'''

(** An update [f] of the byte holding bit [b] that acts on that bit as
    [v] and leaves the others alone. *)
Lemma bitmap_update b x bs (v : bool) :
  block_range b → (bits bm).[b / 8 := u8 x] = Some bs →
  (∀ y k, (bits bm).[b / 8] = Some y → 0 ≤ k < 8 →
     Z.testbit x k = if k =? b mod 8 then v else Z.testbit y k) →
  bitmap_ok (mkBlockBitmap bs) ∧
  ∀ b', block_range b' →
    used (mkBlockBitmap bs) b' = if b' =? b then v else used bm b'.
Proof.
  intros Hb Hset Hx. split.
  { split; cbn; [rewrite (zset_length _ _ _ _ Hset); apply Hbm|].
    apply zset_Some in Hset as [_ ->]. apply Forall_insert; [apply Hbm|].
    unfold byte. apply u8_range. }
  intros b' Hb'. unfold used, bitmap_test. cbn [bits].
  rewrite (zget_zset _ _ _ _ _ Hset).
  destruct (Z.eqb_spec (b / 8) (b' / 8)) as [E|E]; cbn -[Z.land].
  - destruct (bitmap_byte b Hb) as [y Hy]. rewrite <- E, Hy. cbn -[Z.land].
    rewrite !test_byte by zdm. rewrite u8_testbit by zdm.
    rewrite (Hx y) by (done || zdm).
    destruct (Z.eqb_spec (b' mod 8) (b mod 8)), (Z.eqb_spec b' b); zdm || done.
  - destruct (Z.eqb_spec b' b); [congruence|done].
Qed.

Lemma bitmap_set_ok b :
  block_range b →
  ∃ bm', bitmap_set bm b = Some bm' ∧ bitmap_ok bm' ∧
    ∀ b', block_range b' → used bm' b' = if b' =? b then true else used bm b'.
Proof.
  intros Hb. unfold bitmap_set. destruct (bitmap_byte b Hb) as [x Hx].
  rewrite Hx. cbn [mbind option_bind].
  rewrite (zset_ok (bits bm)) by (by eapply zget_bound).
  eexists. split; [done|]. eapply bitmap_update; [done| |].
  - apply zset_ok. by eapply zget_bound.
  - intros y k Hy Hk. simplify_eq. rewrite Z.lor_spec, bit_testbit by zdm.
    zcase; [apply orb_true_r|apply orb_false_r].
Qed.

Lemma bitmap_clear_ok b :
  block_range b →
  ∃ bm', bitmap_clear bm b = Some bm' ∧ bitmap_ok bm' ∧
    ∀ b', block_range b' → used bm' b' = if b' =? b then false else used bm b'.
Proof.
  intros Hb. unfold bitmap_clear. destruct (bitmap_byte b Hb) as [x Hx].
  rewrite Hx. cbn [mbind option_bind].
  rewrite (zset_ok (bits bm)) by (by eapply zget_bound).
  eexists. split; [done|]. eapply bitmap_update; [done| |].
  - apply zset_ok. by eapply zget_bound.
  - intros y k Hy Hk. simplify_eq.
    rewrite Z.land_spec, Z.lnot_spec, bit_testbit by zdm.
    zcase; [apply andb_false_r|apply andb_true_r].
Qed.

Lemma alloc_scan_ok i n :
  0 ≤ i → i + Z.of_nat n ≤ IDKFS_TOTAL_BLOCKS →
  (∃ bm' r, alloc_scan bm i n = Some (Some (bm', r)) ∧
     i ≤ r < i + Z.of_nat n ∧ used bm r = false ∧
     (∀ b, i ≤ b < r → used bm b = true) ∧ bitmap_ok bm' ∧
     ∀ b, block_range b → used bm' b = if b =? r then true else used bm b) ∨
  (alloc_scan bm i n = Some None ∧
     ∀ b, i ≤ b < i + Z.of_nat n → used bm b = true).
Proof.
  revert i. induction n as [|n IH]; intros i Hi Hn.
  { right. split; [done|]. lia. }
  cbn [alloc_scan]. rewrite bitmap_test_used by (unfold block_range; lia).
  cbn [mbind option_bind]. destruct (used bm i) eqn:E; cbn [negb].
  - destruct (IH (i + 1)) as [(bm' & r & ? & ? & ? & Hlt & ? & ?)|[? Hall]]; [lia..| |].
    + left. exists bm', r. split_and!; try lia; try done.
      intros b Hb. destruct (decide (b = i)) as [->|]; [done|]. apply Hlt. lia.
    + right. split; [done|]. intros b Hb.
      destruct (decide (b = i)) as [->|]; [done|]. apply Hall. lia.
  - left. destruct (bitmap_set_ok i) as (bm' & -> & ? & ?); [unfold block_range; lia|].
    cbn [mbind option_bind]. exists bm', i. unfold IDKFS_TOTAL_BLOCKS in *.
    rewrite i32_small by lia. split_and!; try lia; done.
Qed.
End ops.

(** ** The allocator contract *)

Class BlockAllocator {S : Type} (ok : S → Prop) (in_use : S → Z → bool)
    (avail : S → Z) (alloc : S → Z → option (S * Z))
    (release : S → Z → option S) := {
  (** An allocation succeeds when a block is available ... *)
  alloc_fresh s hint :
    ok s → block_range hint → 0 < avail s →
    ∃ s' r, alloc s hint = Some (s', r) ∧ ok s' ∧ block_range r ∧
      in_use s r = false ∧ avail s' = avail s - 1 ∧
      ∀ b, block_range b → in_use s' b = if b =? r then true else in_use s b;
  (** ... and otherwise reports [-1] and changes nothing. *)
  alloc_full s hint :
    ok s → block_range hint → avail s = 0 → alloc s hint = Some (s, -1);
  avail_nonneg s : 0 ≤ avail s;
  release_used s b :
    ok s → block_range b → in_use s b = true →
    ∃ s', release s b = Some s' ∧ ok s' ∧ avail s' = avail s + 1 ∧
      ∀ b', block_range b' → in_use s' b' = if b' =? b then false else in_use s b';
}.

(** ** Counting *)

Lemma filter_length_ext {A} (P Q : A → Prop) {HPd : ∀ x, Decision (P x)}
    {HQd : ∀ x, Decision (Q x)} (l : list A) :
  (∀ x, x ∈ l → P x ↔ Q x) → length (filter P l) = length (filter Q l).
Proof.
  induction l as [|x l IH]; intros H; [done|]. rewrite !filter_cons.
  assert (length (filter P l) = length (filter Q l)) as E.
  { apply IH. intros. apply H. by constructor. }
  destruct (H x) as [H1 H2]; [by constructor|].
  repeat case_decide; cbn; auto with lia; tauto.
Qed.

Lemma filter_length_flip {A} (P Q : A → Prop) {HPd : ∀ x, Decision (P x)}
    {HQd : ∀ x, Decision (Q x)} (l : list A) (r : A) :
  NoDup l → r ∈ l → P r → ¬ Q r → (∀ x, x ∈ l → x ≠ r → P x ↔ Q x) →
  length (filter P l) = S (length (filter Q l)).
Proof.
  intros Hnd Hr HP HQ H. induction Hnd as [|x l Hx Hnd IH].
  { by apply not_elem_of_nil in Hr. }
  rewrite !filter_cons. apply elem_of_cons in Hr as [->|Hr].
  - destruct (decide (P x)); [|done]. destruct (decide (Q x)); [done|]. cbn.
    f_equal. apply filter_length_ext. intros y Hy. apply H; [by constructor|].
    by intros ->.
  - assert (length (filter P l) = S (length (filter Q l))) as E.
    { apply IH; [done|]. intros. apply H; [by constructor|done]. }
    destruct (H x) as [H1 H2]; [by constructor|by intros ->|].
    repeat case_decide; cbn; try tauto; lia.
Qed.

Lemma filter_length_pos {A} (P : A → Prop) {HPd : ∀ x, Decision (P x)} (l : list A) :
  (0 < length (filter P l))%nat ↔ ∃ x, x ∈ l ∧ P x.
Proof.
  split.
  - destruct (filter P l) as [|x k] eqn:E; cbn; [lia|]. intros _. exists x.
    assert (x ∈ filter P l) as Hx by (rewrite E; constructor).
    by apply list_elem_of_filter in Hx as [??].
  - intros (x & Hx & HP).
    assert (x ∈ filter P l) as Hf by by apply list_elem_of_filter.
    destruct (filter P l); cbn; [by apply not_elem_of_nil in Hf|lia].
Qed.

Lemma filter_all {A} (P : A → Prop) {HPd : ∀ x, Decision (P x)} (l : list A) :
  Forall P l → filter P l = l.
Proof.
  induction 1 as [|x l Hx Hl IH]; [done|]. rewrite filter_cons, decide_True by done.
  by rewrite IH.
Qed.

Lemma elem_of_all_blocks b : b ∈ all_blocks ↔ block_range b.
Proof. unfold all_blocks. rewrite elem_of_seqZ. unfold block_range. lia. Qed.

Lemma NoDup_all_blocks : NoDup all_blocks.
Proof. apply NoDup_seqZ. Qed.

Lemma all_blocks_length : Z.of_nat (length all_blocks) = IDKFS_TOTAL_BLOCKS.
Proof. unfold all_blocks. rewrite length_seqZ. done. Qed.

#[global] Opaque all_blocks.

Lemma free_count_nonneg bm : 0 ≤ bitmap_free_count bm.
Proof. apply Nat2Z.is_nonneg. Qed.

(** Flipping one block changes the count by one. *)
Lemma free_count_flip bm bm' r :
  block_range r → used bm r = false → used bm' r = true →
  (∀ b, block_range b → b ≠ r → used bm' b = used bm b) →
  bitmap_free_count bm = bitmap_free_count bm' + 1.
Proof.
  intros Hr H1 H2 H. unfold bitmap_free_count.
  rewrite (filter_length_flip _ (λ b, used bm' b = false) _ r); [lia|..].
  - apply NoDup_all_blocks.
  - by apply elem_of_all_blocks.
  - done.
  - congruence.
  - intros x Hx%elem_of_all_blocks Hne. by rewrite H.
Qed.

Lemma free_count_pos bm :
  0 < bitmap_free_count bm ↔ ∃ b, block_range b ∧ used bm b = false.
Proof.
  unfold bitmap_free_count. rewrite <- (Nat2Z.inj_lt 0), filter_length_pos.
  by setoid_rewrite elem_of_all_blocks.
Qed.

Lemma free_count_zero bm b :
  bitmap_free_count bm = 0 → block_range b → used bm b = true.
Proof.
  intros H Hb. destruct (used bm b) eqn:E; [done|].
  assert (0 < bitmap_free_count bm) by (apply free_count_pos; eauto). lia.
Qed.

(** First fit from the hint, wrapping around to the blocks below it. *)
Lemma bitmap_alloc_cases bm hint :
  bitmap_ok bm → block_range hint →
  (∃ bm' r, bitmap_alloc bm hint = Some (bm', r) ∧ block_range r ∧
     used bm r = false ∧
     (∀ b, block_range b → (hint ≤ b < r ∨ r < hint ≤ b ∨ b < r < hint) →
        used bm b = true) ∧
     bitmap_ok bm' ∧
     ∀ b, block_range b → used bm' b = if b =? r then true else used bm b) ∨
  (bitmap_alloc bm hint = Some (bm, -1) ∧
     ∀ b, block_range b → used bm b = true).
Proof.
  unfold block_range, IDKFS_TOTAL_BLOCKS. intros Hbm Hh. unfold bitmap_alloc.
  destruct (alloc_scan_ok bm Hbm hint (Z.to_nat (IDKFS_TOTAL_BLOCKS - hint)))
    as [(bm' & r & -> & Hr & Hu & Hlt & Hok & Hspec)|[-> Hhi]];
    unfold IDKFS_TOTAL_BLOCKS in *; [lia..| |]; cbn [mbind option_bind].
  { left. exists bm', r. split_and!; try lia; try done.
    intros b Hb ?. apply Hlt. lia. }
  destruct (alloc_scan_ok bm Hbm 0 (Z.to_nat hint))
    as [(bm' & r & -> & Hr & Hu & Hlt & Hok & Hspec)|[-> Hlo]];
    unfold IDKFS_TOTAL_BLOCKS in *; [lia..| |]; cbn [mbind option_bind].
  - left. exists bm', r. split_and!; try lia; try done.
    intros b Hb Hc. destruct (Z.lt_ge_cases b hint).
    + apply Hlt. lia.
    + apply Hhi. lia.
  - right. split; [done|]. intros b Hb. destruct (Z.lt_ge_cases b hint).
    + apply Hlo. lia.
    + apply Hhi. lia.
Qed.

'''

Task to complete: Report the total of lines above containing the string "congruence", and write nothing besides it.

Response to this task: 2